The Gerontological Society of America (GSA) — the nation’s largest interdisciplinary organization devoted to the field of aging — has chosen Thomas M. Gill, MD, of the Yale School of Medicine as the 2012 recipient of the Joseph T. Freeman Award.

This honor, given annually, is a lectureship in geriatrics and is awarded to a prominent physician in the field of aging — both in research and practice — who is a member of the Society's Health Sciences section.

The award presentation will take place at GSA’s 65th Annual Scientific Meeting, which will be held from November 14 to 18 in San Diego. This conference is organized to foster interdisciplinary collaboration among researchers, educators, and practitioners who specialize in the study of the aging process. Visit for further details.

The Joseph T. Freeman Award was established in 1977 through a bequest from a patient’s estate as a tribute to a leading physician and one of the Society’s distinguished members and past presidents. The winner traditionally presents a lecture at the Annual Scientific Meeting the following year.

Gill is a professor of medicine, epidemiology, and investigative medicine and the Humana Foundation Professor of Geriatric Medicine at Yale University, where he also serves as director of the Program on Aging, the Claude D. Pepper Older Americans Independence Center, the Center on Disability and Disabling Disorders, and a National Institute on Aging-funded postdoctoral training program in geriatric clinical epidemiology and aging-related research.

He is a leading authority on the epidemiology and prevention of disability among older persons, and is the recipient of numerous additional awards, including the Paul Beeson Physician Faculty Scholars in Aging Research Award, the Robert Wood Johnson Generalist Physician Faculty Scholar Award, the 2001 Outstanding Scientific Achievement for Clinical Investigation Award from the American Geriatrics Society, and the Ewald W. Busse Research Award in the Biomedical Sciences.

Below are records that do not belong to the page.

(* ===== verification/GbnfMatcher.v ===== *)
(** * GBNF matching: compiled grammars and the byte-level matcher

    Models [GbnfGrammar::compile], [lead_bytes] and the class [GbnfMatcher] of
    [compute/gbnf_grammar.cpp]: UTF-8 assembly over the simulator of [GbnfSim],
    with the half-read codepoint carried from one text to the next.  Operations
    that run the simulator take its fuel and return [None] when it is short;
    the arena they extend is part of the matcher. *)

From Corelib Require Import ssreflect_rw.
From stdpp Require Import prelude gmap list sorting.
From S2P Require Import Prelude Gbnf GbnfSim GbnfParser.
Open Scope Z_scope.

(** ** Compilation *)

Record GbnfGrammar := mkGrammar {
  rules_ : list GbnfRule;
  nullable_ : list bool;
  root_ : nat;
}.

Inductive CompileResult (A : Type) :=
  | Compiled (a : A)
  | Refused (e : GbnfError)
  | CompileThrows
  | CompileFuel.
Arguments Compiled {A}. Arguments Refused {A}. Arguments CompileThrows {A}. Arguments CompileFuel {A}.

Definition name_of (rules : list GbnfRule) (r : nat) : list Z :=
  match rules !! r with Some ru => rule_name ru | None => [] end.

Definition grammar_compile (src : list Z) : CompileResult GbnfGrammar :=
  match parse_gbnf src with
  | Rejected e => Refused e
  | ParseThrows => CompileThrows
  | ParseFuel => CompileFuel
  | Parsed rules root =>
      let nul := compute_nullable rules in
      match check_left_recursion rules nul with
      | Some None => Compiled (mkGrammar rules nul root)
      | Some (Some r) => Refused (LeftRecursion (name_of rules r))
      | None => CompileFuel
      end
  end.

(** ** The byte matcher *)

Record GbnfPartial := mkPartial { value : Z; min_cp : Z; remaining : nat }.

Definition no_partial : GbnfPartial := mkPartial 0 0 0.

Record GbnfMatcher := mkMatcher {
  grammar_ : GbnfGrammar;
  memo_ : Memo;
  stacks_ : GbnfStackSet;
  partial_ : GbnfPartial;
}.

Definition kMaxCodepoint : Z := 1114111.

(** Continuation bytes after a lead byte; [None] marks an invalid lead. *)
Definition utf8_extra (b : Z) : option nat :=
  if b <? 128 then Some 0%nat
  else if b <? 194 then None
  else if b <? 224 then Some 1%nat
  else if b <? 240 then Some 2%nat
  else if b <? 245 then Some 3%nat
  else None.

Definition utf8_min (extra : nat) : Z :=
  match extra with 1%nat => 128 | 2%nat => 2048 | _ => 65536 end.

Section Run.
Context (fuel : nat).

Definition compile (src : list Z) : option (CompileResult GbnfMatcher) :=
  match grammar_compile src with
  | Refused e => Some (Refused e)
  | CompileThrows => Some CompileThrows
  | CompileFuel => None
  | Compiled g =>
      '(m, stacks) ← start_set (rules_ g) (root_ g) fuel memo_empty;
      match stacks with
      | [] => Some (Refused NoStartState)
      | _ => Some (Compiled (mkMatcher g m stacks no_partial))
      end
  end.

Definition reset (mt : GbnfMatcher) : option GbnfMatcher :=
  '(m, stacks) ← start_set (rules_ (grammar_ mt)) (root_ (grammar_ mt)) fuel (memo_ mt);
  Some (mkMatcher (grammar_ mt) m stacks no_partial).

(** The check on a text that ends mid-character. *)
Definition partial_live (g : GbnfGrammar) (m : Memo) (stacks : GbnfStackSet) (pa : GbnfPartial) : bool :=
  let shift := u32 (6 * Z.of_nat (remaining pa)) in
  let top := u32 (Z.shiftl (value pa) shift) in
  let lo := Z.max top (min_cp pa) in
  let hi := Z.min (Z.lor top (u32 (Z.shiftl 1 shift - 1))) kMaxCodepoint in
  negb (hi <? lo) && can_consume_range (rules_ g) m stacks lo hi.

(** The inner [None]: the text leaves the language. *)
Fixpoint run (g : GbnfGrammar) (text : list Z) (stacks : GbnfStackSet) (pa : GbnfPartial) (m : Memo)
    : option (Memo * option (GbnfStackSet * GbnfPartial)) :=
  match text with
  | [] =>
      if (0 <? remaining pa)%nat && negb (partial_live g m stacks pa) then Some (m, None)
      else Some (m, Some (stacks, pa))
  | b :: text' =>
      match remaining pa with
      | S r =>
          if negb (Z.land b 192 =? 128) then Some (m, None)
          else
            let v := u32 (Z.lor (Z.shiftl (value pa) 6) (Z.land b 63)) in
            match r with
            | O =>
                if (v <? min_cp pa) || (kMaxCodepoint <? v) then Some (m, None)
                else
                  '(m', next) ← step_into (rules_ g) fuel stacks v m;
                  match next with
                  | [] => Some (m', None)
                  | _ => run g text' next (mkPartial v (min_cp pa) 0) m'
                  end
            | _ => run g text' stacks (mkPartial v (min_cp pa) r) m
            end
      | O =>
          match utf8_extra b with
          | None => Some (m, None)
          | Some O =>
              '(m', next) ← step_into (rules_ g) fuel stacks b m;
              match next with
              | [] => Some (m', None)
              | _ => run g text' next pa m'
              end
          | Some extra =>
              run g text' stacks (mkPartial (Z.land b (Z.shiftr 63 (Z.of_nat extra))) (utf8_min extra) extra) m
          end
      end
  end.

Definition would_accept (text : list Z) (mt : GbnfMatcher) : option (bool * GbnfMatcher) :=
  '(m, r) ← run (grammar_ mt) text (stacks_ mt) (partial_ mt) (memo_ mt);
  Some (match r with Some _ => true | None => false end,
        mkMatcher (grammar_ mt) m (stacks_ mt) (partial_ mt)).

Definition update_text (text : list Z) (mt : GbnfMatcher) : option (bool * GbnfMatcher) :=
  '(m, r) ← run (grammar_ mt) text (stacks_ mt) (partial_ mt) (memo_ mt);
  match r with
  | Some (stacks, pa) => Some (true, mkMatcher (grammar_ mt) m stacks pa)
  | None => Some (false, mkMatcher (grammar_ mt) m (stacks_ mt) (partial_ mt))
  end.

End Run.

Definition is_done (mt : GbnfMatcher) : bool :=
  (remaining (partial_ mt) =? 0)%nat && accepts (stacks_ mt).

(** [mark_lead]: does the codepoint block a lead byte opens meet the set? *)
Definition mark_lead (cs : GbnfCharSet) (base span min_cp : Z) : bool :=
  let lo := Z.max base min_cp in
  let hi := Z.min (Z.lor base span) kMaxCodepoint in
  (lo <=? hi) && intersects cs lo hi.

Definition lead_allowed (cs : GbnfCharSet) (b : Z) : bool :=
  if b <? 128 then matches cs b
  else if (194 <=? b) && (b <=? 223) then mark_lead cs (Z.shiftl (Z.land b 31) 6) 63 128
  else if (224 <=? b) && (b <=? 239) then mark_lead cs (Z.shiftl (Z.land b 15) 12) 4095 2048
  else if (240 <=? b) && (b <=? 244) then mark_lead cs (Z.shiftl (Z.land b 7) 18) 262143 65536
  else false.

(** [GbnfGrammar::lead_bytes]: the table of the 256 bytes. *)
Definition grammar_lead_bytes (g : GbnfGrammar) (m : Memo) (stacks : GbnfStackSet) : list bool :=
  (fun b => existsb (fun s =>
      match top_item (rules_ g) m s with Some (CharItem cs) => lead_allowed cs (Z.of_nat b) | _ => false end)
    stacks) <$> seq 0 256.

Definition lead_bytes (mt : GbnfMatcher) : list bool :=
  if (0 <? remaining (partial_ mt))%nat then
    (fun b => Z.land (Z.of_nat b) 192 =? 128) <$> seq 0 256
  else grammar_lead_bytes (grammar_ mt) (memo_ mt) (stacks_ mt).

Definition state_key (mt : GbnfMatcher) : list Z :=
  Z.of_nat (remaining (partial_ mt)) :: value (partial_ mt) :: min_cp (partial_ mt) :: stacks_ mt.

(** ** Codepoints as bytes *)

(** UTF-8, the encoding the matcher reassembles. *)
Definition encode (cp : Z) : list Z :=
  if cp <? 128 then [cp]
  else if cp <? 2048 then [192 + cp / 64; 128 + cp mod 64]
  else if cp <? 65536 then [224 + cp / 4096; 128 + cp / 64 mod 64; 128 + cp mod 64]
  else [240 + cp / 262144; 128 + cp / 4096 mod 64; 128 + cp / 64 mod 64; 128 + cp mod 64].

Definition encode_all (w : list Z) : list Z := concat (encode <$> w).

Definition codepoint (cp : Z) : Prop := 0 <= cp <= kMaxCodepoint.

Gill has provided compelling evidence to support an emerging paradigm of disability as a reversible, and often recurrent, event, more similar to falls and delirium than to progressive disorders such as Alzheimer’s disease. Informed by the results from his epidemiologic studies, Gill successfully implemented a landmark clinical trial, which demonstrated that functional decline among frail elderly persons can be prevented.

He also is a GSA fellow, which represents the Society’s highest class of membership.


The Gerontological Society of America (GSA) is the nation's oldest and largest interdisciplinary organization devoted to research, education, and practice in the field of aging. The principal mission of the Society — and its 5,400+ members — is to advance the study of aging and disseminate information among scientists, decision makers, and the general public. GSA’s structure also includes a policy institute, the National Academy on an Aging Society, and an educational branch, the Academy for Gerontology in Higher Education.